Lemma parse_lines_print cmds : forall fuel (c : cfg T L),
  Forall command_ok cmds -> (length cmds < fuel)%nat ->
  parse_lines lpm_strtobin stack alloc fuel (Some (print_config cmds)) c
    = run_commands lpm_strtobin stack alloc cmds c.
Proof.
  induction cmds as [|ts cmds IH]; intros fuel c Hall Hf; (destruct fuel as [|fuel]; [cbn in *; lia|]).
  - done.
  - apply Forall_cons in Hall as [(Hlen & Htok & Hhead) Hall].
    assert (Hne : ts <> []) by (intros ->; cbn in *; lia).
    destruct (join_tokens_ok ts Hne Htok) as [Hj Hav].
    cbn [parse_lines run_commands print_config].
    change (newline +:+ print_config cmds) with (String (ascii_of_N 10) (print_config cmds)).
    rewrite strsep_token by done. rewrite (proj2 (Z.eqb_neq _ 35)) by done.
    unfold str_tokenize. pose proof (join_length ts Htok).
    rewrite tokenize_join by (done || lia). cbn [mbind outcome_bind].
    rewrite (proj2 (Nat.eqb_neq _ _)) by lia.
    destruct (parse_command _ _ _ _ _ _) as [[r c']| |]; [|done..]. cbn [mbind outcome_bind].
    destruct (r =? -1); [done|]. apply IH; [done|cbn in *; lia].
Qed.

Lemma print_config_length cmds : (length cmds <= String.length (print_config cmds))%nat.
Proof.
  induction cmds as [|ts cmds IH]; cbn; [lia|]. rewrite length_append. cbn. lia.
Qed.

(** ** Lemmas on commands *)

Record cfg_ok (c : cfg T L) : Prop := {
  co_reg : reg_wf (c_nd c);
  co_names : names_distinct (c_nd c);
  co_ips : forall p d, p ∈ netdev_list (c_nd c) -> devs (c_nd c) !! p = Some d ->
    length (if_ips d) = 2%nat /\ 0 <= ips_cnt d <= 2
}.

(** The device with one more address. *)
Definition add_ip (a : list Z) (d : ifnet_t T) : ifnet_t T :=
  d <| if_ips ::= alter (fun old => blit old 0 a) (Z.to_nat (ips_cnt d)) |> <| ips_cnt ::= fun n => n + 1 |>.

Lemma cmd_ifconfig_spec t0 s a p d c :
  length stack = 4%nat -> dotted_quad s = Some a ->
  cfg_ok c -> p ∈ netdev_list (c_nd c) -> devs (c_nd c) !! p = Some d -> ips_cnt d < 2 ->
  let c' := c <| c_nd ::= dev_upd p (add_ip a) |> in
  cmd_ifconfig stack [t0; Some (name d); Some s; None; None] 3 c = Ok (0, c') /\ cfg_ok c'.
Proof.
  intros Hst Ha [Hwf Hn Hips] Hp Hd Hc c'.
  destruct (dev_lookup _ p d Hwf Hp Hd) as (Hr & G & N). specialize (N Hn). unfold MAX_IFNET_IDS in Hr.
  destruct (Hips p d Hp Hd) as [Hl Hcnt]. split.
  - unfold cmd_ifconfig. change (3 <? 2) with false.
    change (aget [t0; Some (name d); Some s; None; None] 1) with (Ok (Some (name d))).
    change (aget [t0; Some (name d); Some s; None; None] 2) with (Ok (Some s)). cbn [mbind outcome_bind].
    rewrite N. cbn [mbind outcome_bind]. unfold i32. rewrite Z.mod_small, (proj2 (Z.leb_gt _ _)) by lia.
    rewrite G. cbn [mbind outcome_bind assert_ptr]. rewrite Hd. cbn [mbind outcome_bind deref].
    unfold BSTGW_MAX_NETIF_IPS. rewrite (proj2 (Z.leb_gt _ _)) by lia.
    destruct (aget_in_range (if_ips d) (ips_cnt d)) as [old Ho]; [lia|]. rewrite Ho. cbn [mbind outcome_bind].
    rewrite pton4_spec, Ha by done. cbn [mbind outcome_bind].
    unfold aset. rewrite (proj2 (Z.ltb_ge _ _)), (proj2 (Z.leb_gt _ _)) by lia. cbn [orb mbind outcome_bind].
    unfold c', upd. erewrite (dev_upd_ext _ p d); [reflexivity|done|].
    assert (A : alter (fun old => blit old 0 a) (Z.to_nat (ips_cnt d)) (if_ips d)
                = <[Z.to_nat (ips_cnt d) := blit old 0 a]> (if_ips d)).
    { apply aget_ok in Ho as [_ Ho]. apply list_eq. intros i.
      destruct (decide (i = Z.to_nat (ips_cnt d))) as [->|Hi].
      - rewrite list_lookup_insert_eq, list_lookup_alter_eq, Ho by lia. done.
      - by rewrite list_lookup_insert_ne, list_lookup_alter_ne by done. }
    unfold add_ip, upd. cbn. rewrite u32_small, A by lia. done.
  - split; [by apply dev_upd_wf|by apply names_distinct_upd|]. cbn. intros q e Hq He.
    apply lookup_alter_Some in He as [(<- & e0 & He & ->)|(_ & He)]; [|eauto].
    assert (e0 = d) as -> by congruence. cbn. rewrite length_alter. lia.
Qed.

Lemma cmd_route_spec t0 s addr plen si p d c l :
  alloc = true -> lpm_strtobin s = Some (addr, plen) -> strtoul si < ips_cnt d ->
  cfg_ok c -> p ∈ netdev_list (c_nd c) -> devs (c_nd c) !! p = Some d ->
  lpm_insert (c_rt c) addr plen ((rt_zero (ifnet_idx d)) <| rt_if_addr_idx := strtoul si |>) = Some l ->
  cmd_route lpm_strtobin stack alloc [t0; Some s; Some (name d); Some si; None] 4 c
    = Ok (0, c <| c_rt := l |>) /\ cfg_ok (c <| c_rt := l |>).
Proof.
  intros Hal Hs Hi [Hwf Hn Hips] Hp Hd Hl.
  destruct (dev_lookup _ p d Hwf Hp Hd) as (Hr & G & N). specialize (N Hn). unfold MAX_IFNET_IDS in Hr.
  split; [|by split]. unfold cmd_route. change (4 <? 3) with false. change (4 <? 4) with false. change (4 <? 5) with true.
  change (aget [t0; Some s; Some (name d); Some si; None] 1) with (Ok (Some s)).
  change (aget [t0; Some s; Some (name d); Some si; None] 2) with (Ok (Some (name d))).
  change (aget [t0; Some s; Some (name d); Some si; None] 3) with (Ok (Some si)).
  cbn [mbind outcome_bind deref]. rewrite Hs, N. cbn [mbind outcome_bind].
  unfold i32. rewrite Z.mod_small, (proj2 (Z.leb_gt _ _)) by lia.
  rewrite G. cbn [mbind outcome_bind assert_ptr]. rewrite Hd. cbn [mbind outcome_bind deref].
  rewrite (proj2 (Z.leb_gt _ _)) by lia. unfold route_add. rewrite Hal. cbn [negb]. rewrite Hl. done.
Qed.

(** What the built-in configuration is meant to say. *)
Definition default_routes (nw fec : Z) : list (list Z * Z * route_info_t) :=
  let rt i k := (rt_zero i) <| rt_if_addr_idx := k |> in
  [([192; 168; 178; 49], 32, rt nw 0); ([172; 16; 0; 49], 32, rt nw 1);
   ([192; 168; 178; 0], 24, rt fec 0); ([172; 16; 0; 0], 24, rt fec 1)].

Definition default_commands : list (list string) :=
  [["ifconfig"; "NW"; "192.168.178.11"]; ["ifconfig"; "NW"; "172.16.0.11"];
   ["ifconfig"; "imx6q-fec"; "192.168.178.49"]; ["ifconfig"; "imx6q-fec"; "172.16.0.49"];
   ["route"; "192.168.178.49/32"; "NW"; "0"]; ["route"; "172.16.0.49/32"; "NW"; "1"];
   ["route"; "192.168.178.0/24"; "imx6q-fec"; "0"]; ["route"; "172.16.0.0/24"; "imx6q-fec"; "1"]]%string.

Lemma default_commands_ok : Forall command_ok default_commands.
Proof.
  repeat constructor; cbn; try lia; try discriminate; vm_compute; congruence.
Qed.

Lemma router_config_print : router_config_str = print_config default_commands.
Proof. reflexivity. Qed.

(** One command of a list, from its own specification. *)
Lemma run_commands_ifconfig n s a cmds p d c :
  length stack = 4%nat -> dotted_quad s = Some a -> name d = n ->
  cfg_ok c -> p ∈ netdev_list (c_nd c) -> devs (c_nd c) !! p = Some d -> ips_cnt d < 2 ->
  run_commands lpm_strtobin stack alloc (["ifconfig"%string; n; s] :: cmds) c
    = run_commands lpm_strtobin stack alloc cmds (c <| c_nd ::= dev_upd p (add_ip a) |>) /\
  cfg_ok (c <| c_nd ::= dev_upd p (add_ip a) |>).
Proof.
  intros Hst Ha <- Hok Hp Hd Hc.
  destruct (cmd_ifconfig_spec (Some "ifconfig"%string) s a p d c Hst Ha Hok Hp Hd Hc) as [E Hok'].
  split; [|exact Hok']. cbn [run_commands]. unfold parse_command.
  change (token_array ["ifconfig"%string; name d; s]) with [Some "ifconfig"%string; Some (name d); Some s; None; None].
  change (Z.of_nat (length ["ifconfig"%string; name d; s])) with 3.
  change (aget (Some "ifconfig"%string :: ?l) 0) with (Ok (Some "ifconfig"%string)). cbn [mbind outcome_bind deref].
  change (strcasecmp "ifconfig" "route" =? 0) with false. change (strcasecmp "ifconfig" "ifconfig" =? 0) with true.
  rewrite E. done.
Qed.

Lemma run_commands_route n s addr plen si k cmds p d c l :
  alloc = true -> lpm_strtobin s = Some (addr, plen) -> strtoul si = k -> k < ips_cnt d -> name d = n ->
  cfg_ok c -> p ∈ netdev_list (c_nd c) -> devs (c_nd c) !! p = Some d ->
  lpm_insert (c_rt c) addr plen ((rt_zero (ifnet_idx d)) <| rt_if_addr_idx := k |>) = Some l ->
  run_commands lpm_strtobin stack alloc (["route"%string; s; n; si] :: cmds) c
    = run_commands lpm_strtobin stack alloc cmds (c <| c_rt := l |>) /\
  cfg_ok (c <| c_rt := l |>).
Proof.
  intros Hal Hs <- Hi <- Hok Hp Hd Hl.
  destruct (cmd_route_spec (Some "route"%string) s addr plen si p d c l Hal Hs Hi Hok Hp Hd Hl) as [E Hok'].
  split; [|exact Hok']. cbn [run_commands]. unfold parse_command.
  change (token_array ["route"%string; s; name d; si]) with [Some "route"%string; Some s; Some (name d); Some si; None].
  change (Z.of_nat (length ["route"%string; s; name d; si])) with 4.
  change (aget (Some "route"%string :: ?l) 0) with (Ok (Some "route"%string)). cbn [mbind outcome_bind deref].
  change (strcasecmp "route" "route" =? 0) with true.
  rewrite E. done.
Qed.

Lemma byte_match_32 a b c0 d x y z w :
  Forall (fun v => 0 <= v <= 255) [a; b; c0; d; x; y; z; w] ->
  prefix_match [a; b; c0; d] 32 [x; y; z; w] = bool_decide ([a; b; c0; d] = [x; y; z; w]).
Proof.
  rewrite !Forall_cons. intros (? & ? & ? & ? & ? & ? & ? & ? & _).
  unfold prefix_match. cbn [length Nat.eqb andb be_bytes foldl]. change (8 * Z.of_nat 4 - 32) with 0.
  rewrite !Z.shiftr_0_r. destruct (Z.eqb_spec ((((0 * 256 + a) * 256 + b) * 256 + c0) * 256 + d) ((((0 * 256 + x) * 256 + y) * 256 + z) * 256 + w));
    symmetry; [apply bool_decide_eq_true_2|apply bool_decide_eq_false_2].
  - assert (d = w) by lia. assert (c0 = z) by lia. assert (b = y) by lia. assert (a = x) by lia. congruence.
  - intros [= -> -> -> ->]. lia.
Qed.

Lemma byte_match_24 a b c0 d x y z w :
  Forall (fun v => 0 <= v <= 255) [a; b; c0; d; x; y; z; w] ->
  prefix_match [a; b; c0; d] 24 [x; y; z; w] = bool_decide ([a; b; c0] = [x; y; z]).
Proof.
  rewrite !Forall_cons. intros (? & ? & ? & ? & ? & ? & ? & ? & _).
  unfold prefix_match. cbn [length Nat.eqb andb be_bytes foldl]. change (8 * Z.of_nat 4 - 24) with 8.
  rewrite !Z.shiftr_div_pow2 by lia. change (2 ^ 8) with 256. rewrite !Z.div_add_l by lia. rewrite !(Z.div_small _ 256) by lia.
  destruct (Z.eqb_spec (((0 * 256 + a) * 256 + b) * 256 + c0 + 0) (((0 * 256 + x) * 256 + y) * 256 + z + 0));
    symmetry; [apply bool_decide_eq_true_2|apply bool_decide_eq_false_2].
  - assert (c0 = z) by lia. assert (b = y) by lia. assert (a = x) by lia. congruence.
  - intros [= -> -> ->]. lia.
Qed.

(** Routing by the default routes. *)
Lemma default_routes_lookup nw fec l x y z w :
  lpm_entries l = rev (default_routes nw fec) -> Forall (fun v => 0 <= v <= 255) [x; y; z; w] ->
  let rt i k := (rt_zero i) <| rt_if_addr_idx := k |> in
  route_lookup l [x; y; z; w] =
    if bool_decide ([x; y; z] = [192; 168; 178]) then Some (rt (if w =? 49 then nw else fec) 0) else
    if bool_decide ([x; y; z] = [172; 16; 0]) then Some (rt (if w =? 49 then nw else fec) 1) else None.
Proof.
  intros E Hb rt. unfold route_lookup. rewrite lpm_lookup_spec, E. unfold default_routes.
  cbn [rev app longest_match]. rewrite !Forall_cons in Hb.
  rewrite !byte_match_24, !byte_match_32 by (rewrite !Forall_cons; intuition lia).
  repeat case_bool_decide; simplify_eq/=; try done; try (rewrite (proj2 (Z.eqb_neq w 49)) by congruence; done).
Qed.

(** C33. Parsing inverts printing.  For every list of commands whose tokens are
    non-empty and free of blanks and newlines (1 to 5 tokens each, no line
    starting with #), reading the printed text executes exactly these commands
    with exactly these tokens, in order, up to the first one that fails. *)
Theorem parse_config_prints cmds (c : cfg T L) :
  Forall command_ok cmds ->
  parse_config lpm_strtobin stack alloc true (print_config cmds) c
    = run_commands lpm_strtobin stack alloc cmds c.
Proof.
  intros Hall. unfold parse_config. cbn [negb]. apply parse_lines_print; [done|].
  pose proof (print_config_length cmds). lia.
Qed.

(** The four [ifconfig] commands. *)
(** The registry after the [ifconfig] commands for devices [p1] and [p2]. *)
Definition default_nd (p1 p2 : positive) (nd : netdevs T) : netdevs T :=
  dev_upd p2 (add_ip [172; 16; 0; 49]) (dev_upd p2 (add_ip [192; 168; 178; 49])
    (dev_upd p1 (add_ip [172; 16; 0; 11]) (dev_upd p1 (add_ip [192; 168; 178; 11]) nd))).

Lemma default_ifconfigs (c : cfg T L) p1 d1 p2 d2 cmds :
  length stack = 4%nat -> cfg_ok c -> p1 <> p2 ->
  p1 ∈ netdev_list (c_nd c) -> devs (c_nd c) !! p1 = Some d1 -> name d1 = "NW"%string -> ips_cnt d1 = 0 ->
  p2 ∈ netdev_list (c_nd c) -> devs (c_nd c) !! p2 = Some d2 -> name d2 = "imx6q-fec"%string -> ips_cnt d2 = 0 ->
  exists c', run_commands lpm_strtobin stack alloc (take 4 default_commands ++ cmds) c
      = run_commands lpm_strtobin stack alloc cmds c' /\
    cfg_ok c' /\ c_rt c' = c_rt c /\ c_nd c' = default_nd p1 p2 (c_nd c) /\
    devs (c_nd c') !! p1 = Some (add_ip [172; 16; 0; 11] (add_ip [192; 168; 178; 11] d1)) /\
    devs (c_nd c') !! p2 = Some (add_ip [172; 16; 0; 49] (add_ip [192; 168; 178; 49] d2)).
Proof.
  intros Hst Hok Hne Hp1 Hd1 Hn1 Hc1 Hp2 Hd2 Hn2 Hc2. unfold default_commands. cbn [take app].
  match goal with |- context [run_commands _ _ _ (_ :: ?k) ?e] =>
    destruct (run_commands_ifconfig "NW" "192.168.178.11" [192; 168; 178; 11] k p1 d1 e) as [-> Hok1];
    [done..|lia|] end.
  match goal with |- context [run_commands _ _ _ (_ :: ?k) ?e] =>
    destruct (run_commands_ifconfig "NW" "172.16.0.11" [172; 16; 0; 11] k p1 (add_ip [192; 168; 178; 11] d1) e) as [-> Hok2];
    [done..|cbn; by rewrite lookup_alter_eq, Hd1|cbn; lia|] end.
  match goal with |- context [run_commands _ _ _ (_ :: ?k) ?e] =>
    destruct (run_commands_ifconfig "imx6q-fec" "192.168.178.49" [192; 168; 178; 49] k p2 d2 e) as [-> Hok3];
    [done..|cbn; by rewrite !lookup_alter_ne|lia|] end.
  match goal with |- context [run_commands _ _ _ (_ :: ?k) ?e] =>
    destruct (run_commands_ifconfig "imx6q-fec" "172.16.0.49" [172; 16; 0; 49] k p2 (add_ip [192; 168; 178; 49] d2) e) as [-> Hok4];
    [done..|cbn; by rewrite lookup_alter_eq, !lookup_alter_ne, Hd2|cbn; lia|] end.
  eexists. split; [done|]. split; [exact Hok4|]. cbn.
  split_and!; try done; rewrite ?lookup_alter_eq, ?lookup_alter_ne, ?lookup_alter_eq, ?Hd1, ?Hd2 by done; done.
Qed.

Task:
Everything from the first line of the entries above through the line with "(** The device with one more address. *)" is to be reproduced exactly, and nothing else.

Solved problem:
Lemma parse_lines_print cmds : forall fuel (c : cfg T L),
  Forall command_ok cmds -> (length cmds < fuel)%nat ->
  parse_lines lpm_strtobin stack alloc fuel (Some (print_config cmds)) c
    = run_commands lpm_strtobin stack alloc cmds c.
Proof.
  induction cmds as [|ts cmds IH]; intros fuel c Hall Hf; (destruct fuel as [|fuel]; [cbn in *; lia|]).
  - done.
  - apply Forall_cons in Hall as [(Hlen & Htok & Hhead) Hall].
    assert (Hne : ts <> []) by (intros ->; cbn in *; lia).
    destruct (join_tokens_ok ts Hne Htok) as [Hj Hav].
    cbn [parse_lines run_commands print_config].
    change (newline +:+ print_config cmds) with (String (ascii_of_N 10) (print_config cmds)).
    rewrite strsep_token by done. rewrite (proj2 (Z.eqb_neq _ 35)) by done.
    unfold str_tokenize. pose proof (join_length ts Htok).
    rewrite tokenize_join by (done || lia). cbn [mbind outcome_bind].
    rewrite (proj2 (Nat.eqb_neq _ _)) by lia.
    destruct (parse_command _ _ _ _ _ _) as [[r c']| |]; [|done..]. cbn [mbind outcome_bind].
    destruct (r =? -1); [done|]. apply IH; [done|cbn in *; lia].
Qed.

Lemma print_config_length cmds : (length cmds <= String.length (print_config cmds))%nat.
Proof.
  induction cmds as [|ts cmds IH]; cbn; [lia|]. rewrite length_append. cbn. lia.
Qed.

(** ** Lemmas on commands *)

Record cfg_ok (c : cfg T L) : Prop := {
  co_reg : reg_wf (c_nd c);
  co_names : names_distinct (c_nd c);
  co_ips : forall p d, p ∈ netdev_list (c_nd c) -> devs (c_nd c) !! p = Some d ->
    length (if_ips d) = 2%nat /\ 0 <= ips_cnt d <= 2
}.

(** The device with one more address. *)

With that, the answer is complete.